Je colle des bribes, mais elles n'ont pas été prononcées dans cet ordre.
— Il faut retrouver le premier vers et ensuite tout vient... Je connaissais toute la Présentation de la Beauce à Notre-Dame de Chartres. Hugo c'est facile, ce sont des procédés réthoriques... Ce qui est difficile avec Péguy, c'est que cela change à peine, c'est cela qui est difficile. Quand j'étais à l'hôpital après mon opération j'occupais mes après-midis à reconstituer les poèmes que j'avais appris.

— Ce toit tranquille, où marchent des colombes, / Entre les pins palpite, entre les tombes; / Midi le juste y compose de feux (et je pense à une erreur que je fis autrefois en copiant du RC)... Les mots se cherchent, tremblants, hésitent, parfois coulent librement: Ouvrages purs d'une éternelle cause. Il faut dire "Ouvrages | purs d'une éternelle cause"; "Ouvrages purs | d'une éternelle cause", ça ne voudrait rien dire... Zénon! Cruel Zénon! Zénon d'Êlée! / M'as-tu percé de cette flèche ailée / Qui vibre, vole, et qui ne vole pas! / Le son m'enfante et la flèche me tue! / Ah! le soleil . . . / Quelle ombre de tortue / Pour l'âme, Achille immobile à grands pas! (Oserai-je avouer que je connaissais ces vers sans en connaître la source?) Le vent se lève! . . . il faut tenter de vivre! / L'air immense ouvre et referme mon livre, / La vague en poudre ose jaillir des rocs! / Envolez-vous, pages tout éblouies! / Rompez, vagues! Rompez d'eaux réjouies / Ce toit tranquille où picoraient des focs!
Jean se tourne vers moi et précise: "Foc, f-o-c, pas p-h", et j'ai envie de rire.

— Les trois dernières semaines de mon service militaire j'ai lu La Recherche et j'essayais d'apprendre les poèmes de Mallarmé... A la fin je n'étais pas bien vaillant, je devais peser cinquante-trois kilos.

— La Vendée aurait dû s'appelait les deux-Lays comme il y a les deux-Sèvres, mais les députés du lieu étaient très laids et l'on a craint qu'ils y voient une allusion, alors le département a pris le nom de Vendée, ce qui crée une confusion avec la Vendée historique, celle de la révolte royaliste. Mais je ne crois pas qu'il ait jamais existé de région de ce nom, c'était le Poitou, la Marche.

Que choisir pour sa vieillesse, où s'établir, région de France et mode de vie. Question sans réponse. J'entends cette remarque qui m'enchante par sa spontanéité: «Ma mère était très heureuse en maison de retraite. Elle disait: "Moi qui ai servi les autres toute ma vie, maintenant on me sert!"»
Je n'y aurais jamais pensé.

Je dors.

Nantes, un café, une caisse de livres, je feuillette religieusement la transcription du cahier 54 de Proust.
Retour, il y a énormément de monde sur l'autoroute, la conversation prend un tour plus familial.
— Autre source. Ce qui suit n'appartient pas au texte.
(** X17. GET /reports answers, for every user, on every store reached from
    a first run by posts of finite hours: no paid invoice is left without
    its project and client. *)
Theorem reports_page_returns (db : Store) (user : User) :
  reachable db -> exists r, reports_page db user = Returned r.
Proof.
  intro R. apply reachable_resolve in R. unfold reports_page.
  destruct (negb (is_client user)).
  - destruct (revenue_loop_returns db
                (filter (fun i => String.eqb (i_status i) "paid") (invoices db)))
      with (monthly := @nil (string * Q)) (client := @nil (string * Q))
      as (monthly & client & E).
    { intros inv Hin. apply filter_In in Hin as [Hin Hp].
      apply String.eqb_eq in Hp. now apply R. }
    rewrite E. eexists. reflexivity.
  - eexists. reflexivity.
Qed.

Lemma reports_page_returns_witness :
  exists r, reports_page negative_hours_store sample_admin = Returned r.
Proof.
  apply reports_page_returns. exact negative_hours_store_reachable.
Defined.

(** ** Two clients *)

Lemma same_id_same_project (db : Store) (p q : Project) :
  NoDup (map p_id (projects db)) ->
  In p (projects db) -> In q (projects db) -> p_id p = p_id q -> p = q.
Proof.
  induction (projects db) as [|x t IH]; simpl; intros ND Hp Hq E.
  - contradiction.
  - inversion ND as [|? ? Hx Ht]; subst.
    destruct Hp as [<-|Hp], Hq as [<-|Hq].
    + reflexivity.
    + exfalso. apply Hx. rewrite E. now apply in_map.
    + exfalso. apply Hx. rewrite <- E. now apply in_map.
    + now apply IH.
Qed.

(** X18. When project ids are unique, two client users of different clients
    share nothing: no project, time entry or invoice is on the pages of
    both. *)
Theorem clients_share_no_rows (db : Store) (a b : User) :
  NoDup (map p_id (projects db)) ->
  u_role a = "client" -> u_role b = "client" ->
  u_client_id a <> u_client_id b ->
  (forall p, In p (projects_page db a) -> ~ In p (projects_page db b))
  /\ (forall e, In e (tl_entries (timelogs_page db a)) ->
                ~ In e (tl_entries (timelogs_page db b)))
  /\ (forall i, In i (invoices_page db a) -> ~ In i (invoices_page db b)).
Proof.
  intros ND Ha Hb Hdiff. apply is_client_true in Ha, Hb.
  assert (Hvis : forall pid,
            in_visible_set db a pid -> in_visible_set db b pid -> False).
  { intros pid (p & [Hp Hpc] & Ep) (q & [Hq Hqc] & Eq).
    assert (p = q) by (apply (same_id_same_project db); congruence).
    subst q. congruence. }
  unfold projects_page, timelogs_page, invoices_page. rewrite Ha, Hb.
  cbn [tl_entries]. split; [| split].
  - intros p Hp Hp'. apply projects_of_client_visible in Hp as [_ Hp].
    apply projects_of_client_visible in Hp' as [_ Hp']. congruence.
  - intros e He He'. apply sort_by_In, filter_In in He as [_ He].
    apply sort_by_In, filter_In in He' as [_ He'].
    apply in__In, client_ids_visible in He.
    apply in__In, client_ids_visible in He'. eauto.
  - intros i Hi Hi'. apply filter_In in Hi as [_ Hi].
    apply filter_In in Hi' as [_ Hi'].
    apply in__In, client_ids_visible in Hi.
    apply in__In, client_ids_visible in Hi'. eauto.
Qed.

Lemma clients_share_no_rows_witness :
  In (mkInvoice 1 1 (inject_Z 581) (mkDate 2024 2 25) "paid")
     (invoices_page sample_store sample_client)
  /\ ~ In (mkInvoice 1 1 (inject_Z 581) (mkDate 2024 2 25) "paid")
          (invoices_page sample_store
             (mkUser 4 "client2" "h" "client" (Some 2))).
Proof.
  assert (ND : NoDup (map p_id (projects sample_store))).
  { destruct (unique_ids_reachable sample_store (reach_seed sample_world))
      as (_ & _ & H & _). exact H. }
  assert (Hin : In (mkInvoice 1 1 (inject_Z 581) (mkDate 2024 2 25) "paid")
                   (invoices_page sample_store sample_client))
    by (vm_compute; left; reflexivity).
  split; [exact Hin |].
  apply (clients_share_no_rows sample_store sample_client
           (mkUser 4 "client2" "h" "client" (Some 2)) ND eq_refl eq_refl);
    [discriminate | exact Hin].
Defined.

(** ** The pages against each other *)

(** X19. The report lists the projects of the time-log page, in the same
    order, each under its name and with the total that the time-log page
    shows for it. *)
Theorem reports_hours_match_timelogs (db : Store) (user : User)
  (r : ReportsCtx) :
  reports_page db user = Returned r ->
  Forall2 (fun p row =>
             fst row = p_name p
             /\ zdict_lookup (tl_project_totals (timelogs_page db user))
                             (p_id p) = Some (snd row))
          (tl_projects (timelogs_page db user)) (project_data r).
Proof.
  intro E.
  set (ps := tl_projects (timelogs_page db user)).
  assert (L : forall p, In p ps ->
            zdict_lookup (tl_project_totals (timelogs_page db user)) (p_id p)
            = Some (hours_on db (p_id p)))
    by (intros p; apply timelogs_totals_lookup).
  assert (D : project_data r
              = map (fun p => (p_name p, hours_on db (p_id p))) ps).
  { unfold reports_page in E.
    destruct (if negb (is_client user) then _ else _)
      as [[monthly client]|e]; [| discriminate].
    injection E as <-. reflexivity. }
  rewrite D. clear D E. clearbody ps.
  induction ps as [|p t IH]; cbn [map]; constructor.
  - cbn [fst snd]. split; [reflexivity |]. apply L. now left.
  - apply IH. intros q Hq. apply L. now right.
Qed.

Lemma reports_hours_match_timelogs_witness :
  exists r, reports_page sample_store sample_client = Returned r
            /\ List.length (project_data r)
               = List.length (tl_projects (timelogs_page sample_store
                                             sample_client)).
Proof.
  destruct (reports_page sample_store sample_client) as [r|e] eqn:E;
    [| vm_compute in E; discriminate E].
  exists r. split; [reflexivity |]. symmetry.
  eapply Forall2_length.
  apply (reports_hours_match_timelogs sample_store sample_client r E).
Defined.

(** X20. A successful POST /timelogs with finite hours changes one card of
    the dashboard at most: the hours shown to a user who is not a client
    are the sum of the hours counted before followed by the posted hours
    when the entry is dated on or after the first day of the current
    month, and stay as they were otherwise; the counts of active projects
    and pending invoices and the earnings stay as they were for every
    user. *)
Theorem add_timelog_moves_dashboard (ucd : Unicode) (db db' : Store)
  (user : User) (project_id : Z) (hours : form_float)
  (description : string) (date_str : str) (resp : Redirect) (today : date)
  (viewer : User) :
  add_timelog ucd db user project_id hours description date_str
  = (Returned resp, Within db') ->
  exists d q,
    strptime_Ymd ucd date_str = Some d /\ hours = Finite q
    /\ active_projects (dashboard today db' viewer)
       = active_projects (dashboard today db viewer)
    /\ pending_invoices (dashboard today db' viewer)
       = pending_invoices (dashboard today db viewer)
    /\ total_earned (dashboard today db' viewer)
       = total_earned (dashboard today db viewer)
    /\ (u_role viewer <> "client" ->
        total_hours (dashboard today db' viewer)
        = if date_leb (mkDate (year today) (month today) 1) d
          then py_sum
                 (map e_hours
                    (filter (fun e => date_leb
                                        (mkDate (year today) (month today) 1)
                                        (e_date e))
                            (time_entries db))
                  ++ [q])
          else total_hours (dashboard today db viewer)).
Proof.
  intro E.
  apply add_timelog_returned in E as (id & d & q & Hd & -> & _ & _ & ->).
  exists d, q. split; [exact Hd |]. split; [reflexivity |].
  unfold dashboard, projects_of_client.
  destruct (is_client viewer) eqn:R;
    cbn [active_projects pending_invoices total_earned total_hours
         add_time_entry projects invoices time_entries].
  - repeat split. intro H. apply is_client_true in R. contradiction.
  - repeat split. intros _.
    rewrite filter_app, map_app. cbn [filter e_date].
    destruct (date_leb (mkDate (year today) (month today) 1) d).
    + reflexivity.
    + cbn [map]. now rewrite app_nil_r.
Qed.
Qu'est-ce qu'une vie, que faire, jusqu'où pouvons-nous ou devons-nous intervenir dans la formation (au sens large) et dans la vie de nos enfants?
Chartres, une dernière cigarette, je reprends la route, rock métal sur France-Musique, un dimanche soir ah bon, mais ce n'est pas désagréable. Dommage, beaucoup trop de noms, je confonds tout inévitablement, à la fin d'un morceau je ne sais plus si le présentateur parle du chanteur précédent ou du suivant.
Note mentale concernant un livre écrit par un rockeur («Pour ceux qui savent l'anglais, très intéressant, très fin, très drôle, ça nous change des habituels livres des rockeurs d'un ennui infini» se lâche le présentateur): Things the Grandchildren Should Know de Mark Oliver Everett.

Je me perds dans Tigery.
Je suis rentrée.



1 : Note à Demeures de l'esprit France Sud-Ouest.